-- WHAT TO PRODUCE --
Copy out each line of the data that contains "mret".
---- THE RECORDS
(* ===== verification/QueueOps.v ===== *)
(** * What the linked queues of [queue.h] promise

    The queue types differ in their words and in the operations they have, not in
    what an operation does to the elements. [lop] has the operations on one
    queue and [effect] what each does to the list of its elements; [QueueImpl]
    is a type of queue and [QueueLaws] says that its macros do that. From these
    laws follows, for every type, that sequences of operations on any number of
    queues do to memory what they do to the lists ([run_ops_refine]). *)

From S2P Require Import Prelude QueueMem.

Module QueueOps.
Import QueueMem.

(** ** Operations on one list *)

Inductive lop : Type :=
| Init
| InsertHead (elm : Z)
| InsertTail (elm : Z)
| InsertAfter (listelm elm : Z)
| InsertBefore (listelm elm : Z)
| RemoveHead
| RemoveAfter (elm : Z)
| Remove (elm : Z)
| Replace (elm elm2 : Z).

(** The element an operation takes into the queue. *)
Definition needs (op : lop) : list Z :=
  match op with
  | InsertHead x | InsertTail x | InsertAfter _ x | InsertBefore _ x | Replace _ x => [x]
  | Init | RemoveHead | RemoveAfter _ | Remove _ => []
  end.

(** The elements after the operation and those it lets go; [None] where the
    caller has broken its precondition. *)
Definition effect (op : lop) (l : list Z) : option (list Z * list Z) :=
  match op with
  | Init => Some ([], l)
  | InsertHead x => Some (x :: l, [])
  | InsertTail x => Some (l ++ [x], [])
  | InsertAfter y x => '(l1, l2) ← split_at y l; Some (l1 ++ y :: x :: l2, [])
  | InsertBefore y x => '(l1, l2) ← split_at y l; Some (l1 ++ x :: y :: l2, [])
  | RemoveHead => match l with [] => None | x :: l => Some (l, [x]) end
  | RemoveAfter y =>
      '(l1, l2) ← split_at y l;
      match l2 with [] => None | x :: l2 => Some (l1 ++ y :: l2, [x]) end
  | Remove x => '(l1, l2) ← split_at x l; Some (l1 ++ l2, [x])
  | Replace y x => '(l1, l2) ← split_at y l; Some (l1 ++ x :: l2, [y])
  end.

(** ** Types of queue *)

(** The words of a queue with given elements and of an element in none, and the
    macros: [None] where the type has no such macro. *)
Class QueueImpl : Type := {
  queue : Z -> list Z -> list cell;
  loose : Z -> list cell;
  macro : lop -> option (Z -> mem -> res mem);
  concat_macro : option (Z -> Z -> mem -> res mem)
}.

(** What a type of queue promises: on memory with a queue, the element to take in
    and anything else, a macro ends with the queue changed as the list is, the
    elements let go, and the rest as it was. *)
Class QueueLaws (I : QueueImpl) : Prop := {
  macro_ok op f head l l' out R m :
    macro op = Some f -> effect op l = Some (l', out) -> Forall (.≠ 0) (needs op ++ l) ->
    holds m (queue head l ++ (needs op ≫= loose) ++ R) ->
    yields (f head m) (queue head l' ++ (out ≫= loose) ++ R);
  concat_macro_ok f head1 head2 l1 l2 R m :
    concat_macro = Some f -> Forall (.≠ 0) (l1 ++ l2) ->
    holds m (queue head1 l1 ++ queue head2 l2 ++ R) ->
    yields (f head1 head2 m) (queue head1 (l1 ++ l2) ++ queue head2 [] ++ R)
}.

(** ** Sequences of operations on several queues *)

Inductive op : Type :=
| On (head : Z) (o : lop)
| Concat (head1 head2 : Z).

(** The queues by their heads, and the elements that are in none. *)
Record world : Type := World { queues : gmap Z (list Z); free : list Z }.

(** Takes elements out of a list. *)
Fixpoint take_out (xs l : list Z) : option (list Z) :=
  match xs with
  | [] => Some l
  | x :: xs => '(l1, l2) ← split_at x l; take_out xs (l1 ++ l2)
  end.

Definition spec_op (w : world) (o : op) : option world :=
  match o with
  | On head o =>
      l ← queues w !! head;
      rest ← take_out (needs o) (free w);
      '(l', out) ← effect o l;
      Some (World (<[head := l']> (queues w)) (out ++ rest))
  | Concat head1 head2 =>
      l1 ← queues w !! head1;
      l2 ← delete head1 (queues w) !! head2;
      Some (World (<[head1 := l1 ++ l2]> (<[head2 := []]> (queues w))) (free w))
  end.

Fixpoint spec_ops (w : world) (os : list op) : option world :=
  match os with
  | [] => Some w
  | o :: os => w ← spec_op w o; spec_ops w os
  end.

Section ops.
Context `{I : QueueImpl}.

Definition has_macro (o : op) : bool :=
  match o with
  | On _ o => bool_decide (is_Some (macro o))
  | Concat _ _ => bool_decide (is_Some concat_macro)
  end.

Definition run_op (o : op) (m : mem) : res mem :=
  match o with
  | On head o => match macro o with Some f => f head m | None => mret m end
  | Concat head1 head2 =>
      match concat_macro with Some f => f head1 head2 m | None => mret m end
  end.

Fixpoint run_ops (os : list op) (m : mem) : res mem :=
  match os with
  | [] => mret m
  | o :: os => m ← run_op o m; run_ops os m
  end.

(** ** Representation *)

Definition queue_cells (qs : gmap Z (list Z)) : list cell :=
  map_to_list qs ≫= (fun '(head, l) => queue head l).

(** Memory has these queues and free elements, and the words [R] beside them. *)
Definition represents (m : mem) (w : world) (R : list cell) : Prop :=
  map_Forall (fun _ l => Forall (.≠ 0) l) (queues w) /\ Forall (.≠ 0) (free w) /\
  holds m (queue_cells (queues w) ++ (free w ≫= loose) ++ R).

#[export] Instance represents_dec m w R : Decision (represents m w R).
Proof. unfold represents. apply _. Defined.

Lemma queue_cells_lookup qs head l :
  qs !! head = Some l -> queue_cells qs ≡ₚ queue head l ++ queue_cells (delete head qs).
Proof.
  intros Hl. unfold queue_cells. by rewrite <- (map_to_list_delete qs head l Hl).
Qed.

Lemma queue_cells_insert qs head l :
  queue_cells (<[head := l]> qs) ≡ₚ queue head l ++ queue_cells (delete head qs).
Proof.
  rewrite (queue_cells_lookup (<[head := l]> qs) head l) by apply lookup_insert_eq.
  by rewrite delete_insert_eq.
Qed.

Lemma represents_queue m w R head l :
  represents m w R -> queues w !! head = Some l ->
  exists R', Forall (.≠ 0) l /\ holds m (queue head l ++ R').
Proof.
  intros (Hqs & _ & Hm) Hl. rewrite (queue_cells_lookup _ _ _ Hl), <- app_assoc in Hm.
  eexists. split; [by eapply Hqs|exact Hm].
Qed.

Lemma take_out_perm xs l l' : take_out xs l = Some l' -> l ≡ₚ xs ++ l'.
Proof.
  revert l. induction xs as [|x xs IH]; intros l; simpl; [by intros [= ->]|].
  intros ([l1 l2] & Hs & Ht)%bind_Some. apply split_at_app in Hs as ->.
  rewrite <- (IH _ Ht). solve_Permutation.
Qed.

Lemma effect_perm o l l' out :
  effect o l = Some (l', out) -> l' ++ out ≡ₚ needs o ++ l.
Proof.
  destruct o; simpl; intros H; simplify_eq; try (rewrite ?app_nil_r; done);
    try (apply bind_Some in H as ([l1 l2] & Hs%split_at_app & H); simplify_eq);
    try (destruct l; simplify_eq); try (destruct l2; simplify_eq);
    try solve_Permutation.
Qed.

Context {L : QueueLaws I}.

Lemma run_op_represents m w o w' R :
  represents m w R -> spec_op w o = Some w' -> has_macro o ->
  exists m', run_op o m = Ok m' /\ represents m' w' R.
Proof.
  intros (Hqs & Hfr & Hm). destruct o as [head o|head1 head2]; simpl.
  - intros (l & Hl & (rest & Hrest%take_out_perm & ([l' out] & Heff & Hw)%bind_Some)
      %bind_Some)%bind_Some [f Hf]%bool_decide_spec.
    injection Hw as <-. rewrite Hf. pose proof (effect_perm _ _ _ _ Heff) as Hperm.
    rewrite Hrest in Hfr. apply Forall_app in Hfr as [Hneeds Hfree].
    assert (Forall (.≠ 0) (l' ++ out)) as [Hl' Hout]%Forall_app.
    { rewrite Hperm. apply Forall_app. split; [done|]. by apply (Hqs head). }
    destruct (macro_ok o f head l l' out
      (queue_cells (delete head (queues w)) ++ (rest ≫= loose) ++ R) m) as (m' & Hr & Hm');
      [done|done|by apply Forall_app; split; [|apply (Hqs head)]| |].
    { rewrite (queue_cells_lookup _ _ _ Hl), Hrest, bind_app in Hm.
      eapply holds_proper; [|exact Hm]. solve_Permutation. }
    exists m'. split; [done|]. split; [|split].
    + simpl. by apply map_Forall_insert_2.
    + simpl. by apply Forall_app.
    + simpl. rewrite queue_cells_insert, bind_app.
      eapply holds_proper; [|exact Hm']. solve_Permutation.
  - intros (l1 & Hl1 & (l2 & Hl2 & Hw)%bind_Some)%bind_Some [f Hf]%bool_decide_spec.
    injection Hw as <-. rewrite Hf. apply lookup_delete_Some in Hl2 as Hne.
    destruct Hne as [Hne Hl2'].
    destruct (concat_macro_ok f head1 head2 l1 l2
      (queue_cells (delete head2 (delete head1 (queues w))) ++ (free w ≫= loose) ++ R) m)
      as (m' & Hr & Hm'); [done| | |].
    { apply Forall_app. split; by eapply Hqs. }
    { rewrite (queue_cells_lookup _ _ _ Hl1), (queue_cells_lookup _ _ _ Hl2) in Hm.
      eapply holds_proper; [|exact Hm]. solve_Permutation. }
    exists m'. split; [done|]. split; [|split]; [|done|].
    + simpl. apply map_Forall_insert_2; [apply Forall_app; split; by eapply Hqs|].
      by apply map_Forall_insert_2.
    + simpl. rewrite queue_cells_insert, delete_insert_ne, queue_cells_insert by done.
      eapply holds_proper; [|exact Hm']. solve_Permutation.
Qed.

(** Sequences of operations refine those on the lists. *)
Lemma run_ops_represents m w os w' R :
  represents m w R -> spec_ops w os = Some w' -> Forall has_macro os ->
  exists m', run_ops os m = Ok m' /\ represents m' w' R.
Proof.
  intros Hm Hw Hos. revert m w Hm Hw.
  induction Hos as [|o os Ho _ IH]; intros m w Hm; simpl; [intros [= <-]; by exists m|].
  intros (w1 & Hw1 & Hw)%bind_Some.
  destruct (run_op_represents m w o w1 R Hm Hw1 Ho) as (m1 & -> & Hm1). by eapply IH.
Qed.

End ops.

(** ** Elements linked both ways *)

(** The two words of an entry in no queue. *)
Definition two_words (field elm : Z) : list cell :=
  [(elm + field, None); (elm + field + word, None)].

(** The words of a queue that is given up. *)
Lemma scatter field m s l e R :
  holds m (seg field s l e ++ back field s l ++ R) ->
  exists v, holds m ((s, Some v) :: (l ≫= two_words field) ++ R).
Proof.
  revert s R. induction l as [|x l IH]; intros s R H; [by exists e|].
  cbn [seg back app] in H.
  mem_front H (seg field (x + field) l e ++ back field (x + field) l ++
    (s, Some x) :: (x + field + word, Some s) :: R).
  destruct (IH _ _ H) as [v H']. exists x. clear H.
  mem_front H' ((x + field, Some v) :: (x + field + word, Some s) :: (s, Some x) ::
    (l ≫= two_words field) ++ R).
  mem_forget (x + field). mem_forget (x + field + word).
  eapply holds_proper; [|exact H']. cbn [mbind list_bind]. unfold two_words at 1.
  cbn [app]. solve_Permutation.
Qed.

End QueueOps.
--------
-- COMPLETED EXERCISE --
  | On head o => match macro o with Some f => f head m | None => mret m end
      match concat_macro with Some f => f head1 head2 m | None => mret m end
  | [] => mret m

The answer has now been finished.